Iverson uses dramatic contrasts with the touch of a master (catch him live if you can), but he's also not afraid to smash or caress contradictory elements together in the same musical space. In the same instant, we hear anger and tenderness, brightness and brooding, the cerebral and the soulful. Iverson reminds us, as only the best artists do, that great music has the universal realms of experience and consciousness within its grasp: it's all in here, not in a "look at me, look at me" kind of way, but in a "here's my vast world, I think it's probably yours too" kind of way. "Blues for a Groundskeeper" has enough jaunty nobility, love, life, swing, and just plain great music to make up for all of the nonsense that comes out these days.

If you thought your tear ducts were rusty, listen to Iverson's rendering of "Where or When": it has a just-right nostalgia, an exotic lyrical grace, a meandering intellectual curiousity and a passionate but eery glow that is one of Iverson's trademarks.

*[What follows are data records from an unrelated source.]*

(** C10. In the sorted path the empty string is also the mark for "no
    run open".  When a run of empty lines is followed by another line,
    reading that line changes no entry but its own (the run of empty
    lines is not finalized), and at the end of the input the entry of the
    empty line still holds the start line number alone. *)
Theorem empty_line_run_never_closed (f : string) (pre post : list string) (n : nat)
    (x : string) :
  EmptyString ∉ pre ->
  x <> EmptyString ->
  Z.of_nat (List.length pre) + 1 < 2 ^ 63 ->
  exists st1 st2 st d,
    sortedLoop f sortedInit (pre ++ replicate (S n) EmptyString) = Ok st1 /\
    prevInputText st1 = EmptyString /\
    sortedStep f st1 x = Ok st2 /\
    (forall k, k <> x -> counts st2 !! k = counts st1 !! k) /\
    sortedLoop f sortedInit (pre ++ replicate (S n) EmptyString ++ x :: post) = Ok st /\
    counts st !! EmptyString = Some d /\
    locations d = {[f := [Z.of_nat (List.length pre) + 1]]} /\
    printSorted f EmptyString d =
      Panic "runtime error: index out of range [1] with length 1".
Proof.
  intros Hpre Hx Hlen.
  destruct (sorted_final_run_left_open f pre EmptyString n Hpre)
    as (st1 & Hloop1 & Hsafe1 & Hp1 & Hentry).
  rewrite wrap_small in Hentry by (unfold int_ok; lia).
  destruct (sortedStep_after_empty f st1 x Hsafe1 Hp1) as (st2 & Hstep & Hsame).
  destruct (sortedLoop_keeps_empty f (x :: post) st1 _ Hsafe1 Hentry)
    as (st & d & Hloop & Hd & Hl).
  exists st1, st2, st, d.
  split; [exact Hloop1|]. split; [exact Hp1|]. split; [exact Hstep|].
  split; [exact Hsame|]. split; [|split; [exact Hd|split]].
  - rewrite app_assoc, sortedLoop_app, Hloop1. exact Hloop.
  - rewrite Hl. simpl.
    replace (1 + Z.of_nat (List.length pre)) with (Z.of_nat (List.length pre) + 1) by lia.
    reflexivity.
  - destruct d as [l c]. simpl in Hl. subst l. apply printSorted_open.
Qed.
Definition is_course_fetch (c : remote_call) : bool :=
  match c with SelectCourseIds => true | _ => false end.


(** The events a handler adds to the trace of the world it starts in. *)
Definition added (w w' : world) : list event :=
  skipn (length (trace w)) (trace w').

Definition ids (l : list slide) : list string := map id l.

(** A run from world [w]. *)
Definition run {A} (m : M A) (w : world) : outcome A * world := m w.

Definition completes {A} (r : outcome A * world) : bool :=
  match fst r with Normal _ => true | _ => false end.

(** ** Postconditions

    [wp m w Q]: running [m] from [w] completes in an outcome and a world
    that satisfy [Q]. *)
Definition wp {A} (m : M A) (w : world) (Q : outcome A -> world -> Prop)
    : Prop :=
  Q (fst (m w)) (snd (m w)).

(** A block that leaves by [return] or by raising passes [Q] on. *)
Definition passing {A B} (k : A -> world -> Prop)
    (Q : outcome B -> world -> Prop) (o : outcome A) (w : world) : Prop :=
  match o with
  | Normal a => k a w
  | Returned => Q Returned w
  | Raise t => Q (Raise t) w
  | OutOfFuel => Q OutOfFuel w
  end.


(** The requests that only read the [slides] table. *)
Definition read_call (c : remote_call) : bool :=
  match c with
  | HeadCount | Select _ | SelectCourseIds | SelectIdLimit1 => true
  | _ => false
  end.
Lemma combustion_penalty_boundary_witness :
  let w := Binary64.default_stream 100 in
  let f95 := <["combustion_efficiency" := 0.95]> Binary64.config.INCINERATION in
  let f90 := <["combustion_efficiency" := 0.90]> Binary64.config.INCINERATION in
  let pm10 := 100 * 0.9070000000000001 * 0.000031 in
  let pm25 := 100 * 0.9070000000000001 * 0.0000217 in
  Binary64.has_keys incineration_keys Binary64.config.INCINERATION = true ∧
  (∃ em, Binary64.IncinerationProcess.calculate_direct_emissions f95 w None = Ok em ∧
     em !! "pm10" = Some pm10 ∧ em !! "pm25" = Some pm25) ∧
  (∃ em, Binary64.IncinerationProcess.calculate_direct_emissions f90 w None = Ok em ∧
     em !! "pm10" = Some (pm10 * 1.0999999999999999) ∧
     em !! "pm25" = Some (pm25 * 1.0999999999999999)).
Proof.
  cbv zeta.
  assert (Hk : Binary64.has_keys incineration_keys Binary64.config.INCINERATION = true)
    by reflexivity.
  split; [exact Hk|].
  destruct (combustion_penalty_boundary Binary64.config.INCINERATION
              (Binary64.default_stream 100) None Hk)
    as (_ & H95 & _ & _ & _ & _ & H90).
  split; [exact H95 | exact H90].
Defined.

End binary64_penalty.

Section binary64_composition.
Import PrimFloat.
#[local] Open Scope float_scope.
#[local] Set Warnings "-inexact-float".
(** * plush-ai: operation log, geometry mapper and warp kernel

    A shallow embedding of
    - [OperationStackManager] (plush-ai-app/src/services/sessionStorage.ts,
      the part imported elsewhere as services/operationStack),
    - [ImageUtils.calculateAspectRatioFit]
      (plush-ai-app/src/utils/imageUtils.ts),
    - [ImageWarpView.aspectFitRect], the centre mapping of
      [ImageWarpView.exportJPEG] and the preview transform of
      [ImageWarpView.makePreviewCIImage]
      (ios/ImageWarp/ImageWarpModule.swift),
    - the fragment shader [shaders.bulge]
      (plush-ai-app/src/components/MagnifierToolGL.tsx),
    together with the properties the specification states about them. *)

From Stdlib Require Import String.
From Stdlib Require Import List Bool Arith ZArith Lia.
From Stdlib Require Import QArith Qround Qabs Qminmax.
From Stdlib Require Import Reals.
From Stdlib Require Lqa Lra.
From Stdlib Require Import Floats.
Import ListNotations.

(* ================================================================== *)
(** * Data model (types/index.ts) *)
(* ================================================================== *)

Module Types.

(** A JavaScript [number] carried inside an operation.  The log never
    computes with these fields, it only stores and moves them. *)
Definition number := Q.

Record Point := mkPoint { px : number; py : number }.

Record Stroke := mkStroke {
  points : list Point;
  size : number;
  strength : number;
  softness : number
}.

Inductive TransformKind := crop | rotate | flipH | flipV.
Inductive BackgroundMode := remove | blur | replace.

(** The [type] tag of an [Operation]. *)
Inductive OpType :=
| liquify | magnifier | twirl | bodyParam | faceParam
| inpaint | background | transform | color.

(** The tagged union [Operation].  [BodyParamKey] and [FaceParamKey] are
    unions of string literals, so a key is a string at run time; optional
    fields are options; the [any] payload of a transform is kept opaque. *)
Inductive Operation :=
| Liquify (strokes : list Stroke) (freezeMaskUri : option string)
| Magnifier (center : Point) (radius scale : number)
| Twirl (center : Point) (radius angle : number)
| BodyParam (key : string) (value : number)
| FaceParam (key : string) (value : number)
| Inpaint (polygon : list Point)
| Background (mode : BackgroundMode) (amount : option number)
             (replaceUri : option string)
| Transform (kind : TransformKind) (params : option string)
| Color (exposure saturation temperature tint : option number).

(** [op.type] *)
Definition op_type (op : Operation) : OpType :=
  match op with
  | Liquify _ _ => liquify
  | Magnifier _ _ _ => magnifier
  | Twirl _ _ _ => twirl
  | BodyParam _ _ => bodyParam
  | FaceParam _ _ => faceParam
  | Inpaint _ => inpaint
  | Background _ _ _ => background
  | Transform _ _ => transform
  | Color _ _ _ _ => color
  end.

(** [a === b] on type tags. *)
Definition type_eqb (a b : OpType) : bool :=
  match a, b with
  | liquify, liquify | magnifier, magnifier | twirl, twirl
  | bodyParam, bodyParam | faceParam, faceParam | inpaint, inpaint
  | background, background | transform, transform | color, color => true
  | _, _ => false
  end.

(** [op.key], present on the two parametric kinds only. *)
Definition op_key (op : Operation) : option string :=
  match op with
  | BodyParam k _ | FaceParam k _ => Some k
  | _ => None
  end.

(** [op.value], present on the two parametric kinds only. *)
Definition op_value (op : Operation) : option number :=
  match op with
  | BodyParam _ v | FaceParam _ v => Some v
  | _ => None
  end.

(** [op.strokes] of a liquify operation. *)
Definition op_strokes (op : Operation) : list Stroke :=
  match op with
  | Liquify s _ => s
  | _ => []
  end.

(** [op.freezeMaskUri] of a liquify operation. *)
Definition op_freezeMaskUri (op : Operation) : option string :=
  match op with
  | Liquify _ u => u
  | _ => None
  end.

End Types.

(* ================================================================== *)
(** * JavaScript arrays as lists *)
(* ================================================================== *)

Module JsArray.
Section Ops.
Variable A : Type.

(** [a.push(x)]: the new element goes to the end. *)
Definition push (a : list A) (x : A) : list A := a ++ [x].

(** [a.push(...xs)] *)
Definition push_all (a xs : list A) : list A := a ++ xs.

(** [a.shift()]: drops the first element; only the array is kept. *)
Definition shift (a : list A) : list A := tl a.

(** [a.pop()]: the removed last element ([None] is [undefined]) and the
    shortened array. *)
Definition pop (a : list A) : option A * list A :=
  match rev a with
  | [] => (None, [])
  | x :: r => (Some x, rev r)
  end.

(** [a.splice(start, deleteCount)]: the removed elements and the array that
    is left.  A negative [start] counts from the end, and both the start
    and the count are clamped to the array. *)
Definition splice (a : list A) (start deleteCount : Z) : list A * list A :=
  let len := Z.of_nat (length a) in
  let actualStart :=
    if (start <? 0)%Z then Z.max (len + start) 0 else Z.min start len in
  let actualDeleteCount := Z.min (Z.max deleteCount 0) (len - actualStart) in
  let i := Z.to_nat actualStart in
  let n := Z.to_nat actualDeleteCount in
  (firstn n (skipn i a), firstn i a ++ skipn (i + n) a).

End Ops.

Arguments push {A} a x.
Arguments push_all {A} a xs.
Arguments shift {A} a.
Arguments pop {A} a.
Arguments splice {A} a start deleteCount.

End JsArray.

(* ================================================================== *)
(** * The operation log (services/sessionStorage.ts) *)
(* ================================================================== *)

Module OperationStack.
Import Types JsArray.

(** The three private arrays of an [OperationStackManager].  The change
    listener is left out: [notifyChange] only hands a copy of [operations]
    to a callback and never writes to the manager. *)
Record OperationStackManager := mkManager {
  operations : list Operation;
  undoStack : list (list Operation);
  redoStack : list (list Operation)
}.

(** [private maxStackSize: number = 50] *)
Definition maxStackSize : nat := 50.

(** [constructor(initialOps = [])] *)
Definition new_manager (initialOps : list Operation) : OperationStackManager :=
  mkManager initialOps [] [].

(** [if (stack.length > this.maxStackSize) stack.shift()] *)
Definition bound (stack : list (list Operation)) : list (list Operation) :=
  if (maxStackSize <? length stack)%nat then shift stack else stack.

Definition addOperation (operation : Operation) (m : OperationStackManager)
  : OperationStackManager :=
  let operations' := push (operations m) operation in
  let undoStack' := push (undoStack m) [operation] in
  mkManager operations' (bound undoStack') [].

Definition addOperations (ops : list Operation) (m : OperationStackManager)
  : OperationStackManager :=
  let operations' := push_all (operations m) ops in
  let undoStack' := push (undoStack m) ops in
  mkManager operations' (bound undoStack') [].

Definition canUndo (m : OperationStackManager) : bool :=
  (0 <? length (undoStack m))%nat.

Definition canRedo (m : OperationStackManager) : bool :=
  (0 <? length (redoStack m))%nat.

(** [undo()]: the returned value ([None] is [null]) and the manager
    afterwards. *)
Definition undo (m : OperationStackManager)
  : option (list Operation) * OperationStackManager :=
  if negb (canUndo m) then (None, m)
  else
    match pop (undoStack m) with
    | (Some opsToUndo, undoStack') =>
        let undoCount := Z.of_nat (length opsToUndo) in
        let '(removedOps, operations') :=
          splice (operations m)
                 (Z.of_nat (length (operations m)) - undoCount) undoCount in
        let redoStack' := push (redoStack m) removedOps in
        (Some removedOps, mkManager operations' undoStack' (bound redoStack'))
    | (None, _) => (None, m) (* excluded by [canUndo] *)
    end.
(** [t.get(k, default)] on a value that need not be a dictionary. *)
Definition get (t : value) (k : string) (default : value) : result value :=
  match t with
  | VDict d => Ok (dict_get k default d)
  | _ => Raise AttributeError
  end.

(** [l[i] = x] *)
Fixpoint list_set (i : nat) (x : value) (l : list value) : result (list value) :=
  match l, i with
  | [], _ => Raise IndexError
  | _ :: l', O => Ok (x :: l')
  | y :: l', S i' =>
      match list_set i' x l' with
      | Ok r => Ok (y :: r)
      | Raise e => Raise e
      end
  end.

(** ** The backing file and the monad of the operations *)

(** What [open(DB_PATH, "r", encoding="utf-8")] and [json.load] make of
    the file: it does not exist; its bytes are not UTF-8 text (reading
    raises [UnicodeDecodeError]); its text is not JSON ([json.load]
    raises [JSONDecodeError]); or it is the JSON text of a value. *)
Inductive medium : Type :=
| Absent
| Undecodable
| Malformed
| Json (data : value).

(** The file at [DB_PATH], and the number of times [_save_db] has
    replaced it. *)
Record store : Type := Store {
  file : medium;
  saves : nat
}.

Definition M (A : Type) : Type := store -> result A * store.

Definition ret {A} (a : A) : M A := fun s => (Ok a, s).

Definition raise {A} (e : exn) : M A := fun s => (Raise e, s).

Definition bind {A B} (m : M A) (k : A -> M B) : M B :=
  fun s =>
    match m s with
    | (Ok a, s') => k a s'
    | (Raise e, s') => (Raise e, s')
    end.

Everything's right on this album. There are no hesitations, no misfires. "Neon", the penultimate cut, is so sure and confident in its power, dramatic intensity and poise that it could only come from Iverson, whose artistry and musicality are as rigorous as his complex mind. This album forms an essential part of any (not only jazz) collection. It is one of the most completely refreshing releases I've heard in a long time.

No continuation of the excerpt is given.